The team credits Dr Madhu Vadali, Associate Professor at IITGN’s Department of Mechanical Engineering, for helping them identify the engineering problems and guiding them through the trial-and-error processes of finding novel solutions. “Manas and Nikhil worked over the course of 10 months to speedily transform their idea into a tangible prototype,” remarked Dr Vadali, who conducted weekly meetings to help the duo ideate, design, and execute their vision. Long hours in the lab translated into iterative refinements. When wind or vibration destabilised early versions, the team responded by redesigning the robot’s arms, adjusting battery placement, and recalibrating weight distribution. The incremental changes steadily improved the prototype’s reliability.

According to Dr Vadali, one of the most compelling aspects of the innovation is its affordability. While industrial drones used for line inspection can cost between Rs 50 lakh and Rs 60 lakh, the team developed its prototype for approximately Rs 15,000, estimating a final market-ready cost of Rs 3 – 4 lakh. Recognising this potential, Infineon Technologies India Private Limited selected the team under its national CSR initiative, which supports young innovators, providing funding of Rs 5,00,000 to advance the project. They received an additional funding of Rs 62,500 from Hyundai Motor Group. “This support has given us the confidence and resources to move beyond a lab prototype and think seriously about real-world deployment,” said Manas. “To support our future commercialisation plans, we have filed a provisional patent and aim to submit a final application by 2026,” said Manas.

The team’s immediate focus is refining the mechanics to handle the natural curvature or sag of real-world wires and developing a shielding system to protect the robot’s electronic components from the high-voltage electromagnetic fields found on active grid lines.
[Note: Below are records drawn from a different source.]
Record ConfigWarning := { cw_code : list byte; cw_message : list byte }.
Definition server_validation_warnings (windows : bool) (c : ServerConfig) : list ConfigWarning :=
  if windows && match cfg_web c with Some web => web_enabled web | None => false end
  then [{| cw_code := str "WEB_CONFIG_ACL_REVIEW_REQUIRED";
           cw_message := str "enabled web configuration requires a manual ACL review on Windows" |}]
  else [].
Definition client_validation_warnings (c : ClientConfig) : list ConfigWarning :=
  flat_map (λ x, if bool_decide (xc_allowed_peers x = [])
                 then [{| cw_code := str "P2P_EXPORT_ALLOW_ALL";
                          cw_message := str "export " ++ quoted (xc_name x) ++ str " permits every authenticated peer" |}]
                 else []) (cfg_exports c)
  ++ flat_map (λ f, if is_loopback_listen_address (fc_listen_addr f) then []
                    else [{| cw_code := str "P2P_FORWARD_NON_LOOPBACK_LISTEN";
                             cw_message := str "forward " ++ quoted (fc_name f) ++ str " listens on a non-loopback address "
                               ++ quoted (fc_listen_addr f) |}]) (cfg_forwards c).

(** * What the server manages *)

Record ManagedConfiguration := {
  mc_tunnels : list TunnelConfig;
  mc_exports : list ExportConfig;
  mc_forwards : list ForwardConfig;
  mc_p2p_enabled : bool;
}.
(** The checks of a token that has not been consumed. *)
Definition admit_token (t : TokenRow) (c : ClientRow) (purpose : EnrollmentPurpose) (now : Z) : result unit :=
  if t_expires_at t <? now then Err TokenExpired
  else if c_tombstoned c then Err ClientNotFound
  else if negb (c_enabled c) then Err ClientDisabled
  else if t_revoked t then Err InvalidToken
  else if negb (c_revision c =? t_issued_revision t) then Err RevisionConflict
  else if negb (t_purpose t =? purpose_code purpose) then Err InvalidToken
  else if purpose_mismatch purpose (c_public_key c) then Err PurposeMismatch
  else Ok tt.

(** The token and its client, found by the digest of the key. *)
Definition token_candidate (d : Db) (selector : list byte) : result (TokenRow * ClientRow) :=
  match tokens d !! selector with
  | Some t =>
    match clients d !! t_target_id t with
    | Some c => Ok (t, c)
    | None => Err InvalidToken
    end
  | None => Err InvalidToken
  end.

Definition set_token (d : Db) (selector : list byte) (t : TokenRow) : Db :=
  with_token_rows d (<[selector := t]> (tokens d)).

(** The transaction of [consume_token]. *)
Definition consume_tx (s : DynamicClientStore) (encoded_key public_key request_id : list byte)
  (now : Z) (clock : nat → Z) : result (Db * result EnrollmentResult) :=
  if bool_decide (request_id = []) || (128 <? blen request_id) then Err InvalidRequestId
  else
    material ← map_err (λ _, InvalidToken) (ekm_decode encoded_key);
    let selector := sha256 encoded_key in
    now ← ok_or (since_epoch now) InvalidToken;
    let public_key := public_key_to_string public_key in
    '(t, c) ← token_candidate (db s) selector;
    client_revision ← sql_u64 (c_revision c);
    if negb (bool_decide (sha256 (t_salt t ++ encoded_key) = t_hash t)) then Err InvalidToken
    else if bool_decide (is_Some (t_consumed_at t)) then
      if bool_decide (t_request_id t = Some request_id)
         && bool_decide (t_result_public_key t = Some public_key)
      then
        revision ← ok_or (t_result_revision t) Database;
        Ok (db s, Ok {| er_display_id := c_display_id c; er_revision := revision |})
      else Err TokenAlreadyUsed
    else
      _ ← admit_token t c (ekm_purpose material) now;
      new_revision ← ok_or (checked_add u64_max client_revision 1) RevisionConflict;
      new_revision ← sql_u64 new_revision;
      let '(changed, d) := update_client_row (db s) (t_target_id t)
        (λ c, (c_revision c =? client_revision) && c_enabled c) (bind_row public_key new_revision) in
      if (0 <? changed) && key_taken (clients (db s)) (t_target_id t) public_key
      then Err PublicKeyConflict
      else
        now ← sql_u64 now;
        let d := set_token d selector (consume_row now request_id public_key new_revision t) in
        d ← audit d (match ekm_purpose material with
                     | ReEnroll => str "client_reenrolled" | Enroll => str "client_enrolled" end)
                  (t_target_id t) (clock 0%nat);
        Ok (d, Ok {| er_display_id := c_display_id c; er_revision := new_revision |}).

Definition consume_token (s : DynamicClientStore) (encoded_key public_key request_id : list byte)
    (now : Z) (clock : nat → Z) : DynamicClientStore * result EnrollmentResult :=
  commit s (consume_tx s encoded_key public_key request_id now clock).
(* ===== verification/ExternalRef.v ===== *)
(** Concrete instances of the code outside of the repository, for the witnesses: hexadecimal text
    in place of base64, every 32 bytes a point of the curve, and a [serde_json] in which every
    configuration and every value has a text that is read back (not JSON's, but for the empty
    array).  The theorems hold for every instance of the laws. *)

From S2P Require Import Prelude.
From S2P Require Import Messages.
From S2P Require Import Text.
From S2P Require Import EnrollKeys.
From S2P Require Import EnrollKeysFacts.
From S2P Require Import Identity.
From S2P Require Import Config.
From S2P Require Import Managed.
From Stdlib Require Import Strings.Byte.
From stdpp Require Import prelude countable gmap list strings.

#[local] Open Scope Z_scope.

(** * base64 and the curve *)

Definition hex_decode (s : list byte) : option (list byte) :=
  match decode_proof s with Ok b => Some b | _ => None end.

#[export] Instance hex_base64 : Base64 := {
  standard_encode := hex_bytes;
  standard_decode := hex_decode;
  url_safe_encode := hex_bytes;
  url_safe_decode := hex_decode;
}.

#[export] Instance hex_base64_laws : Base64Laws hex_base64.
Proof.
  split; simpl; intros b; unfold hex_decode.
  - by rewrite decode_proof_hex.
  - by rewrite decode_proof_hex.
  - eapply Forall_impl; [apply hex_bytes_hexdigit|]. intros c. unfold is_ascii_hexdigit, url_safe_char.
    by destruct c.
  - unfold blen. rewrite length_hex_bytes. lia.
Qed.

#[export] Instance all_points : Ed25519Points := { is_point _ := true; is_weak _ := false }.

(** * Values as trees *)

Fixpoint value_tree (v : Value) : gen_tree (list byte) :=
  match v with
  | VNull => GenNode 0 []
  | VBool b => GenNode (if b then 1 else 2)%nat []
  | VNumber text => GenNode 3 [GenLeaf text]
  | VString s => GenNode 4 [GenLeaf s]
  | VArray items => GenNode 5 (map value_tree items)
  | VObject members => GenNode 6 (map (λ m, GenNode 7 [GenLeaf m.1; value_tree m.2]) members)
  end.
Fixpoint tree_value (t : gen_tree (list byte)) : Value :=
  match t with
  | GenNode 1 _ => VBool true
  | GenNode 2 _ => VBool false
  | GenNode 3 [GenLeaf text] => VNumber text
  | GenNode 4 [GenLeaf s] => VString s
  | GenNode 5 items => VArray (map tree_value items)
  | GenNode 6 members =>
    VObject (map (λ m, match m with GenNode _ [GenLeaf k; v] => (k, tree_value v) | _ => ([], VNull) end) members)
  | _ => VNull
  end.
Lemma tree_value_tree : ∀ v, tree_value (value_tree v) = v.
Proof.
  fix IH 1. intros [|[]|text|s|items|members]; try reflexivity; simpl; f_equal.
  - induction items as [|v items IHl]; [reflexivity|]. simpl. f_equal; [apply IH|exact IHl].
  - induction members as [|[k v] members IHl]; [reflexivity|]. simpl. rewrite IH. f_equal. exact IHl.
Qed.

(** * Numbers as text *)

Fixpoint number_text (p : positive) : list byte :=
  match p with xH => [] | xO p => x30 :: number_text p | xI p => x31 :: number_text p end.
Fixpoint text_number (s : list byte) : positive :=
  match s with [] => xH | b :: s => if bool_decide (b = x30) then xO (text_number s) else xI (text_number s) end.
Lemma text_number_text p : text_number (number_text p) = p.
Proof. induction p as [p IH|p IH|]; simpl; by rewrite ?IH. Qed.

(** * The instance *)

Definition config_parts (c : ManagedConfiguration) :=
  (map (λ t, (tc_name t, tc_protocol t, tc_local_addr t, tc_remote_port t)) (mc_tunnels c),
   map (λ x, (xc_name x, xc_protocol x, xc_local_addr x, xc_allowed_peers x)) (mc_exports c),
   map (λ f, (fc_name f, fc_peer f, fc_export f, fc_listen_addr f)) (mc_forwards c), mc_p2p_enabled c).
Definition parts_config (parts : _) : ManagedConfiguration :=
  let '(tunnels, exports, forwards, enabled) := parts in
  {| mc_tunnels := map (λ '(n, p, l, r), {| tc_name := n; tc_protocol := p; tc_local_addr := l; tc_remote_port := r |}) tunnels;
     mc_exports := map (λ '(n, p, l, a), {| xc_name := n; xc_protocol := p; xc_local_addr := l; xc_allowed_peers := a |}) exports;
     mc_forwards := map (λ '(n, p, e, l), {| fc_name := n; fc_peer := p; fc_export := e; fc_listen_addr := l |}) forwards;
     mc_p2p_enabled := enabled |}.
Lemma map_id_via {A B : Type} (f : A → B) (g : B → A) l : (∀ a, g (f a) = a) → map g (map f l) = l.
Proof. intros H. induction l as [|a l IH]; [done|]. simpl. by rewrite H, IH. Qed.
Lemma parts_config_parts c : parts_config (config_parts c) = c.
Proof. destruct c. simpl. f_equal; apply map_id_via; by intros []. Qed.

#[export] Instance example_json : SerdeJson := {
  config_to_json c := number_text (encode (config_parts c));
  config_from_json text := parts_config <$> decode (text_number text);
  value_to_json v := match v with VArray [] => str "[]" | _ => number_text (encode (value_tree v)) end;
  value_from_json text :=
    if bool_decide (text = str "[]") then Some (VArray []) else tree_value <$> decode (text_number text);
}.
#[export] Instance example_json_laws : SerdeJsonLaws example_json.
Proof.
  assert (∀ v, (if bool_decide (number_text (encode (value_tree v)) = str "[]") then Some (VArray [])
                else tree_value <$> decode (text_number (number_text (encode (value_tree v))))) = Some v) as Hrt.
  { intros v. rewrite bool_decide_eq_false_2 by (by destruct (encode (value_tree v))).
    rewrite text_number_text, decode_encode. exact (f_equal Some (tree_value_tree v)). }
  split.
  - intros c. cbn. rewrite text_number_text, decode_encode. exact (f_equal Some (parts_config_parts c)).
  - intros v. unfold value_from_json, value_to_json. cbn. destruct v as [| | | |[|i items]|]; [..|]; try apply Hrt.
    by rewrite bool_decide_eq_true_2.
  - done.
Qed.
Lemma sql_count_insert p m k v : m !! k = None → sql_count p (<[k:=v]> m) = sql_count p m + b2z (p v).
Proof.
  intros Hk. unfold sql_count. rewrite map_filter_insert. simpl. destruct (p v) eqn:E.
  - rewrite decide_True by done. rewrite map_size_insert_None; [simpl; lia|].
    apply map_lookup_filter_None. by left.
  - rewrite decide_False by done. rewrite delete_id by done. simpl. lia.
Qed.
Lemma sql_count_delete p m k u : m !! k = Some u → sql_count p (delete k m) = sql_count p m - b2z (p u).
Proof.
  intros Hk. rewrite <- (insert_id m k u Hk) at 2. rewrite <- insert_delete_eq.
  rewrite sql_count_insert by apply lookup_delete_eq. lia.
Qed.
Lemma sql_count_replace p m k u v :
  m !! k = Some u → sql_count p (<[k:=v]> m) = sql_count p m - b2z (p u) + b2z (p v).
Proof.
  intros Hk. rewrite <- insert_delete_eq, sql_count_insert by apply lookup_delete_eq.
  by rewrite (sql_count_delete _ _ _ u).
Qed.
Lemma sql_count_mono p q m : (∀ r, p r = true → q r = true) → sql_count p m ≤ sql_count q m.
Proof.
  intros Hpq. unfold sql_count. apply inj_le, map_subseteq_size.
  apply map_filter_subseteq_ext. intros k r _. apply Hpq.
Qed.
Lemma sql_count_update p q f m :
  (∀ r, p (f r) = true → p r = true) → sql_count p (sql_update q f m) ≤ sql_count p m.
Proof.
  intros Hp. unfold sql_count, sql_update. apply inj_le.
  rewrite map_filter_fmap, map_size_fmap. apply map_subseteq_size.
  apply map_filter_subseteq_ext. intros k r _. simpl. destruct (q r); [apply Hp|done].
Qed.
Lemma sql_count_filter p (P : list byte * A → Prop) `{!∀ x, Decision (P x)} m :
  sql_count p (filter P m) ≤ sql_count p m.
Proof.
  unfold sql_count. apply inj_le, map_subseteq_size, map_filter_subseteq_mono, map_filter_subseteq.
Qed.

Lemma sql_find_Some (p : list byte → A → bool) m k v :
  sql_find p m = Some (k, v) → m !! k = Some v ∧ p k v = true.
Proof.
  unfold sql_find. destruct (list_find _ _) as [[i kv]|] eqn:E; [|done]. simpl. intros [= ->].
  apply list_find_Some in E as (Hi & Hp & _). split; [|done].
  apply elem_of_map_to_list. by apply list_elem_of_lookup_2 in Hi.
Qed.
Lemma sql_find_None (p : list byte → A → bool) m :
  sql_find p m = None → ∀ k v, m !! k = Some v → p k v = false.
Proof.
  unfold sql_find. destruct (list_find _ _) as [[i kv]|] eqn:E; [done|]. intros _ k v Hk.
  apply list_find_None in E. rewrite Forall_forall in E.
  apply elem_of_map_to_list in Hk. specialize (E _ Hk). simpl in E. by destruct (p k v).
Qed.
Lemma lookup_sql_update p f m k :
  sql_update p f m !! k = (λ r, if p r then f r else r) <$> m !! k.
Proof. unfold sql_update. by rewrite lookup_fmap. Qed.
End queries.

(** * The statements *)

(** The queries of the unique columns. *)
Lemma normalized_free m id n :
  normalized_taken m id n = false ↔ ∀ k c, m !! k = Some c → k ≠ id → c_normalized_id c ≠ n.
Proof.
  unfold normalized_taken. rewrite bool_decide_eq_false, <- eq_None_not_Some. split.
  - intros Hn k c Hk Hne He. apply (sql_find_None _ _ Hn) in Hk.
    by rewrite !bool_decide_eq_true_2 in Hk.
  - intros Hall. destruct (sql_find _ m) as [[k c]|] eqn:E; [|done].
    apply sql_find_Some in E as [Hk [H1 H2]%andb_true_iff]. rewrite !bool_decide_eq_true in H1, H2.
    by eapply Hall in H2.
Qed.
Lemma key_free m id key :
  key_taken m id key = false ↔ ∀ k c, m !! k = Some c → k ≠ id → c_public_key c ≠ Some key.
Proof.
  unfold key_taken. rewrite bool_decide_eq_false, <- eq_None_not_Some. split.
  - intros Hn k c Hk Hne He. apply (sql_find_None _ _ Hn) in Hk.
    by rewrite !bool_decide_eq_true_2 in Hk.
  - intros Hall. destruct (sql_find _ m) as [[k c]|] eqn:E; [|done].
    apply sql_find_Some in E as [Hk [H1 H2]%andb_true_iff]. rewrite !bool_decide_eq_true in H1, H2.
    by eapply Hall in H2.
Qed.

Section steps.
Context (lim : EnrollmentStoreLimits).

(** A revision of one row: the revision goes up by one, unique columns stay unique, and an
    inactive client becomes active only below the limit. *)
Record row_revised (d : Db) (id : list byte) (c c' : ClientRow) : Prop := {
  rr_revision : c_revision c' = c_revision c + 1 ∧ c_revision c' ≤ i64_max;
  rr_name : (c_display_id c' = c_display_id c ∧ c_normalized_id c' = c_normalized_id c)
            ∨ (c_normalized_id c' = to_ascii_lowercase (c_display_id c')
               ∧ normalized_taken (clients d) id (c_normalized_id c') = false);
  rr_tombstone : c_tombstoned c' = true → c_enabled c' = false;
  rr_active : is_active_row c' = true →
              is_active_row c = true ∨ active_clients d < max_active_clients lim;
}.

(** The statements that leave every client's key alone. *)
Inductive quiet_step : Db → Db → Prop :=
| ds_insert d d' id name now display :
  insert_client d id (new_client name None now display) = Some d' →
  active_clients d < max_active_clients lim → quiet_step d d'
| ds_revise d id c c' :
  clients d !! id = Some c → row_revised d id c c' → c_public_key c' = c_public_key c →
  quiet_step d (with_client_rows d (<[id := c']> (clients d)))
| ds_profile d id c name ip now :
  clients d !! id = Some c → is_active_row c = true →
  quiet_step d (with_client_rows d (<[id := profile_row name ip now c]> (clients d)))
| ds_revoke d p :
  (∀ t, p t = true → t_consumed_at t = None) →
  quiet_step d (with_token_rows d (sql_update p revoke_token (tokens d)))
| ds_token d d' prepared purpose target c expires :
  clients d !! target = Some c → is_active_row c = true →
  purpose_mismatch purpose (c_public_key c) = false → active_tokens d < max_tokens lim →
  insert_token d prepared (purpose_code purpose) target (c_revision c) expires = Some d' →
  quiet_step d d'
| ds_audit d d' event target clock : audit d event target clock = Ok d' → quiet_step d d'.

(** Registrations are filed, extended, decided and forgotten. *)
Inductive request_step : Db → Db → Prop :=
| ds_registrations d m :
  (size m ≤ 4096 ∨ size m ≤ size (registrations d))%nat → request_step d (with_registrations d m)
| ds_request_audit d d' event target clock : audit d event target clock = Ok d' → request_step d d'.

(** Purging: the only statements that delete clients and tokens. *)
Inductive purge_step : Db → Db → Prop :=
| ds_purge d target :
  (∀ c, clients d !! target = Some c → c_tombstoned c = true) →
  purge_step d (with_client_rows (with_token_rows d (filter (λ kv, t_target_id kv.2 ≠ target) (tokens d)))
                             (delete target (clients d)))
| ds_purge_audit d d' event target clock : audit d event target clock = Ok d' → purge_step d d'.

(** The statements that give a client a key: a redeemed token, an approved registration of a
    client and an approved replacement. *)
Inductive binding_step : Db → Db → Prop :=
| ds_consume d selector t c purpose now at_ request key :
  tokens d !! selector = Some t → clients d !! t_target_id t = Some c →
  t_consumed_at t = None → admit_token t c purpose now = Ok tt →
  key_taken (clients d) (t_target_id t) key = false → c_revision c + 1 ≤ i64_max →
  binding_step d (set_token
    (with_client_rows d (<[t_target_id t := bind_row key (c_revision c + 1) c]> (clients d)))
    selector (consume_row at_ request key (c_revision c + 1) t))
| ds_admit d d' id name key now display :
  insert_client d id (new_client name (Some key) now display) = Some d' →
  active_clients d < max_active_clients lim → binding_step d d'
| ds_rebind d id c c' key :
  clients d !! id = Some c → row_revised d id c c' → c_public_key c' = Some key →
  key_taken (clients d) id key = false →
  binding_step d (with_client_rows d (<[id := c']> (clients d))).
(* ===== verification/ServerHandshake.v ===== *)
(** The handshake of a control connection on the server ([serve_connection] in
    [rustgos/src/control.rs]) from the first frame to the claimed session: version, heartbeat,
    challenge, answer and the registry.  Sending and the time limits are I/O; what is sent and
    what is decided is the model. *)

From S2P Require Import Prelude.
From S2P Require Import Messages.
From S2P Require Import Frame.
From S2P Require Import Control.
From S2P Require Import Handshake.
From S2P Require Import Peer.
From S2P Require Import EnrollKeys.
From S2P Require Import Identity.
From S2P Require Import Enrollment.
From S2P Require Import Registry.
From S2P Require Import Auth.
From Stdlib Require Import Strings.Byte.
From stdpp Require Import prelude gmap list strings.

#[local] Open Scope Z_scope.

(** [ControlError] beyond the errors of [FramedControl], which [Control.ControlError] has. *)
Inductive SessionError :=
| SeControl (e : ControlError)
| SeAuth (e : AuthError)
| SeState (e : StateError)
| SeManaged
| SeHandshakeTimeout
| SeHeartbeatTimeout
| SeClosed
| SeInvalidState
| SeListenerGenerationTerminated.

Definition protocol_error (error : Z) : Message :=
  MError {| em_code := error; em_detail := str "protocol rejected" |}.

(** What a step of the handshake sends, what it tells the attempt limiter and its result. *)
Record HandshakeStep (A : Type) := {
  hs_sent : list (ProtocolVersion * Message);
  hs_attempt : option bool;
  hs_result : res SessionError A;
}.
Arguments hs_sent {A} _.
Arguments hs_attempt {A} _.
Arguments hs_result {A} _.

Definition hs_stop {A} (attempt : option bool) (sent : list (ProtocolVersion * Message))
    (r : res SessionError A) : HandshakeStep A :=
  {| hs_sent := sent; hs_attempt := attempt; hs_result := r |}.

Definition heartbeat_incompatible (hello : ClientHello) (heartbeat_timeout_secs : Z) : bool :=
  (ch_heartbeat_interval_secs hello =? 0) || (heartbeat_timeout_secs <=? ch_heartbeat_interval_secs hello).

(** From the hello to the challenge: [None] when the client was refused. *)
Definition hello_phase (version : ProtocolVersion) (heartbeat_timeout_secs : Z) (a : Authenticator)
    (frame_version : ProtocolVersion) (hello : ClientHello) (challenge session_random : option (list byte))
    : Authenticator * HandshakeStep (option (PendingAuthentication * ClientHandshakeState * ProtocolVersion)) :=
  match Version.negotiate version frame_version with
  | Err code => (a, hs_stop (Some false) [(version, protocol_error code)] (Ok None))
  | Panic => (a, hs_stop None [] Panic)
  | Ok negotiated =>
    if heartbeat_incompatible hello heartbeat_timeout_secs then
      (a, hs_stop (Some false) [(negotiated, protocol_error ProtocolErrorCode.INCOMPATIBLE_HEARTBEAT)] (Ok None))
    else
      match map_err SeState (transition AwaitingHello (MClientHello hello)) with
      | Ok state =>
        let '(a, begun) := begin a hello negotiated challenge session_random in
        match
          pending ← map_err SeAuth begun;
          challenge ← map_err SeAuth (pending_challenge pending);
          state ← map_err SeState (transition state (MServerChallenge challenge));
          Ok (pending, challenge, state)
        with
        | Ok (pending, challenge, state) =>
          (a, hs_stop None [(negotiated, MServerChallenge challenge)] (Ok (Some (pending, state, negotiated))))
        | Err e => (a, hs_stop None [] (Err e))
        | Panic => (a, hs_stop None [] Panic)
        end
      | Err e => (a, hs_stop None [] (Err e))
      | Panic => (a, hs_stop None [] Panic)
      end
  end.

Definition auth_result (accepted : bool) : Message :=
  MAuthResult {| ar_accepted := accepted;
                 ar_error := if accepted then None else Some ProtocolErrorCode.AUTHENTICATION_FAILED |}.

Section handshake.
Context {P : Primitives} {B : Base64} {E : Ed25519Points}.

(** The identity an answer proves and the session it claims; [rid] names the new runtime. *)
Definition claim_identity (a : Authenticator) (dynamic : option DynamicClientStore) (r : ClientRegistry)
    (pending : PendingAuthentication) (negotiated : ProtocolVersion) (frame_version : ProtocolVersion)
    (authentication : ClientAuthenticate) (now : Z) (rid : nat)
    : option (AuthenticatedClient * ClientRegistry) :=
  identity ← (if bool_decide (frame_version = negotiated)
              then res_ok (finish a dynamic pending authentication) else None);
  r ← res_ok (claim r identity negotiated now rid);
  Some (identity, r).

(** From the answer to the result that is sent. *)
Definition answer_phase (a : Authenticator) (dynamic : option DynamicClientStore) (r : ClientRegistry)
    (pending : PendingAuthentication) (state : ClientHandshakeState) (negotiated : ProtocolVersion)
    (frame : Frame) (now : Z) (rid : nat)
    : ClientRegistry * HandshakeStep (option (AuthenticatedClient * ClientHandshakeState * ProtocolVersion)) :=
  match frame_message frame with
  | MClientAuthenticate authentication =>
    match map_err SeState (transition state (MClientAuthenticate authentication)) with
    | Ok state =>
      let guard := claim_identity a dynamic r pending negotiated (Frame.frame_version frame) authentication now rid in
      let accepted := bool_decide (is_Some guard) in
      let result := auth_result accepted in
      (* an error after the claim drops the guard *)
      let dropped := match guard with Some (identity, r) => release r identity | None => r end in
      let r := match guard with Some (_, r) => r | None => r end in
      match map_err SeState (transition state result) with
      | Ok state =>
        (r, hs_stop (Some accepted) [(negotiated, result)]
              (Ok (match guard with Some (identity, _) => Some (identity, state, negotiated) | None => None end)))
      | Err e => (dropped, hs_stop None [] (Err e))
      | Panic => (dropped, hs_stop None [] Panic)
      end
    | Err e => (r, hs_stop None [] (Err e))
    | Panic => (r, hs_stop None [] Panic)
    end
  | _ => (r, hs_stop None [] (Err SeInvalidState))
  end.

(** The whole handshake; [received] is what [framed.receive()] gives after the challenge. *)
Definition serve_hello (version : ProtocolVersion) (heartbeat_timeout_secs : Z) (a : Authenticator)
    (dynamic : option DynamicClientStore) (r : ClientRegistry) (frame_version : ProtocolVersion)
    (hello : ClientHello) (challenge session_random : option (list byte))
    (received : res SessionError Frame) (now : Z) (rid : nat)
    : Authenticator * ClientRegistry *
      HandshakeStep (option (AuthenticatedClient * ClientHandshakeState * ProtocolVersion)) :=
  let '(a, first) := hello_phase version heartbeat_timeout_secs a frame_version hello challenge session_random in
  match hs_result first with
  | Ok (Some (pending, state, negotiated)) =>
    match received with
    | Ok frame =>
      let '(r, second) := answer_phase a dynamic r pending state negotiated frame now rid in
      (a, r, hs_stop (hs_attempt second) (hs_sent first ++ hs_sent second) (hs_result second))
    | Err e => (a, r, hs_stop None (hs_sent first) (Err e))
    | Panic => (a, r, hs_stop None (hs_sent first) Panic)
    end
  | Ok None => (a, r, hs_stop (hs_attempt first) (hs_sent first) (Ok None))
  | Err e => (a, r, hs_stop (hs_attempt first) (hs_sent first) (Err e))
  | Panic => (a, r, hs_stop (hs_attempt first) (hs_sent first) Panic)
  end.
End handshake.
By reducing costs by nearly 90% compared to drones and eliminating the safety risks associated with manual labour, this innovation could open the door to more frequent inspections and a more reliable power grid for both urban and rural India. 

Expanded sensing capabilities and partnerships with companies could transform the robot into a comprehensive grid diagnostic platform. The team is currently seeking industry collaboration to test the prototype in real-world scenarios and refine their business model. “We have the mechanical innovation, but we need user insights,” added Nikhil. As he and Manas gradually move towards real-world deployment, the project – marked by failed prototypes, long nights in the lab, and incremental breakthroughs – has been a learning journey. Each redesign brought them closer to a solution that could reduce risk for workers, lower costs for utilities, and improve power reliability for millions. 

Their work highlights how student-led innovation, when supported by mentorship, infrastructure, and industry collaboration, can evolve from a classroom assignment into a solution with the potential for national impact.